Transit Secret benchmark fail to run with the example configuration provided

Question

Transit Secret benchmark fail to run with the example configuration provided

Closed this issue a year ago · 1 comments

On https://github.com/hashicorp/vault-benchmark/blob/main/docs/tests/secret-transit.md#example-configuration there is this Example Configuration:

test "transit_sign" "transit_sign_test_1" {
    weight = 25
}

test "transit_verify" "transit_verify_test_1" {
    weight = 25
    config {
        verify_config {
            signature_algorithm = "pkcs1v15"
        }
    }
}

test "transit_encrypt" "transit_encrypt_test_1" {
    weight = 25
}

test "transit_decrypt" "transit_decrypt_test_1" {
    weight = 25
    config {
        payload_len = 64
    }
}

Running this with the vault-benchmark v0.2.0 binary results in this error message:

[ERROR] vault-benchmark: error loading config: error="failed to parse config: error decoding to struct: benchmark_config.hcl:18,9-22: Unsupported block type; Blocks of type "verify_config" are not expected here.

Removing the config block from the transit_verify test definition results in a running config:

test "transit_sign" "transit_sign_test_1" {
    weight = 25
}

test "transit_verify" "transit_verify_test_1" {
    weight = 25
}

test "transit_encrypt" "transit_encrypt_test_1" {
    weight = 25
}

test "transit_decrypt" "transit_decrypt_test_1" {
    weight = 25
    config {
        payload_len = 64
    }
}

But I don't know if that config part is necessary for the test to run as intended.

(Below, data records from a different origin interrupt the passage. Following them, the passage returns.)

(** The heads after the first node of a list has been unlinked. *)
Lemma unlink_head j n L d : F !! j = Some (n :: L) -> nodes s !! n = Some d ->
  Forall2 (chain (nodes s)) (<[j := next d]> (free a)) (<[j := L]> F).
Proof using HF.
  intros HL Hd. apply Forall2_insert; [apply (wf_lists _ _ _ HF)|]. destruct (Forall2_lookup_r _ _ _ _ _ (wf_lists _ _ _ HF) HL) as (p & _ & Hc).
  destruct Hc as (_ & _ & d' & Hd' & Hc). by simplify_eq.
Qed.

Lemma next_null j n L d : F !! j = Some (n :: L) -> nodes s !! n = Some d -> next d = NULL <-> L = [].
Proof using HF.
  intros HL Hd. destruct (Forall2_lookup_r _ _ _ _ _ (wf_lists _ _ _ HF) HL) as (p & _ & _ & _ & d' & Hd' & Hc). simplify_eq. split.
  - intros E. rewrite E in Hc. by apply chain_null in Hc.
  - by intros ->.
Qed.

Lemma in_lists_lookup j L n : F !! j = Some L -> n ∈ L -> exists d, nodes s !! n = Some d /\ bucket (index d) = j.
Proof using HF. apply (wf_sorted _ _ _ HF). Qed.

Lemma alloc_from_slot idx :
  1 <= idx <= max_index a -> exists n s',
  (do i <- find_slot (Z.to_nat MAX_INDEX) a (max_index a) idx;
   do node <- slot a i;
   if negb (node =? NULL) then
     do d <- get_node s node;
     do s <- write_link s al (Slot i) (next d);
     do s <- (if (next d =? NULL) && (i >=? max_index a) then
                do a' <- get_allocator s al;
                do max_index <- lower_max (Z.to_nat MAX_INDEX) a' i (max_index a);
                upd_allocator s al (with_max_index max_index)
              else Ok s);
     take_node s al node
   else new_node s ((idx + 1) * BOUNDARY_SIZE) idx) = Ok (n, s') /\ handed s own al idx n s'.
Proof using Hwf Ha HF Hown.
  intros Hidx. pose proof (wf_max _ _ _ HF) as Hmax.
  destruct (find_slot_spec _ _ _ HF (Z.to_nat MAX_INDEX) idx Hidx ltac:(unfold MAX_INDEX in *; lia)) as (j & n & L & -> & Hj & Hslot & Hn & HL).
  cbn [rbind]. rewrite Hslot. cbn [rbind]. replace (n =? NULL) with false by lia. cbn [negb].
  destruct (in_lists_lookup _ _ n HL ltac:(apply list_elem_of_here)) as (d & Hd & Hb). unfold get_node at 1. rewrite Hd. cbn [of_option rbind].
  rewrite (write_slot s a j) by (done || lia || apply free_length). cbn [rbind].
  assert (Hi : idx <= index d). { unfold bucket, MAX_INDEX in Hb. destruct (Z.ltb_spec (index d) 20); lia. }
  pose proof (unlink_head _ _ _ _ HL Hd) as Hlists. set (fr := <[Z.to_nat j := next d]> (free a)) in *.
  assert (Hgo : forall mi, 0 <= mi < MAX_INDEX -> (forall i K, mi < Z.of_nat i -> <[Z.to_nat j := L]> F !! i = Some K -> K = []) ->
    (forall K, mi <> 0 -> <[Z.to_nat j := L]> F !! Z.to_nat mi = Some K -> K <> []) ->
    exists s', take_node (mkArena (nodes s) (<[al := with_max_index mi (with_free fr a)]> (allocators s))) al n = Ok (n, s') /\ handed s own al idx n s').
  { intros mi Hmi Habove Htop. apply (take_node_spec s own al a F (Z.to_nat j) [] n L d Hwf Ha HF Hown HL Hd (nodes s) fr mi idx); try done.
    apply (wf_nodes _ _ Hwf). }
  assert (Hjlt : (Z.to_nat j < length F)%nat) by (by eapply lookup_lt_Some). exists n.
  destruct (Z.eqb_spec (next d) NULL) as [Hnext|Hnext]; cbn [andb]; [destruct (Z.geb_spec j (max_index a)) as [Hge|Hlt]|].
  - replace j with (max_index a) in * by lia. unfold get_allocator at 1. cbn [allocators]. rewrite lookup_insert_eq. cbn [of_option rbind].
    destruct (lower_max_spec (nodes s) a fr _ (Z.to_nat MAX_INDEX) (max_index a) Hlists) as (mi & -> & Hmi & Habove & Htop);
      [rewrite length_insert; apply (wf_length _ _ _ HF)|lia|unfold MAX_INDEX in *; lia|]. cbn [rbind].
    unfold upd_allocator, get_allocator. cbn [allocators nodes]. rewrite lookup_insert_eq. cbn [of_option rbind]. rewrite insert_insert_eq.
    apply Hgo; [lia| |done]. intros i K Hi' HK. destruct (decide (Z.of_nat i < max_index a)); [by apply (Habove i); [lia|]|].
    destruct (decide (i = Z.to_nat (max_index a))) as [->|Hne].
    + rewrite list_lookup_insert_eq in HK by done. injection HK as <-. by apply (next_null _ _ _ _ HL Hd).
    + rewrite list_lookup_insert_ne in HK by done. apply (wf_above _ _ _ HF i); [lia|done].
  - apply (Hgo (max_index a)); [done| |].
    + intros i K Hi' HK. rewrite list_lookup_insert_ne in HK by lia. by apply (wf_above _ _ _ HF i).
    + intros K Hz HK. rewrite list_lookup_insert_ne in HK by lia. by apply (wf_top _ _ _ HF).
  - apply (Hgo (max_index a)); [done| |].
    + intros i K Hi' HK. rewrite list_lookup_insert_ne in HK by lia. by apply (wf_above _ _ _ HF i).
    + intros K Hz HK. destruct (decide (max_index a = j)) as [E|Hne]; [|rewrite list_lookup_insert_ne in HK by lia; by apply (wf_top _ _ _ HF)].
      rewrite E, list_lookup_insert_eq in HK by done. injection HK as <-. by rewrite <- (next_null _ _ _ _ HL Hd).
Qed.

Can you please also check?

Thanks.

Answer 1 · 2023-09-07T19:50:20.000Z

@umutkacar thank you for find this! I've submitted a PR (#164) to improve the docs around this. To answer your questions directly: 1) the verify_config should actually be verify and 2) no the config part in this case isn't required, the benchmark tests will use defaults defined in the tests instead. If you wanted to override those defaults, however, you would need to include that parameter.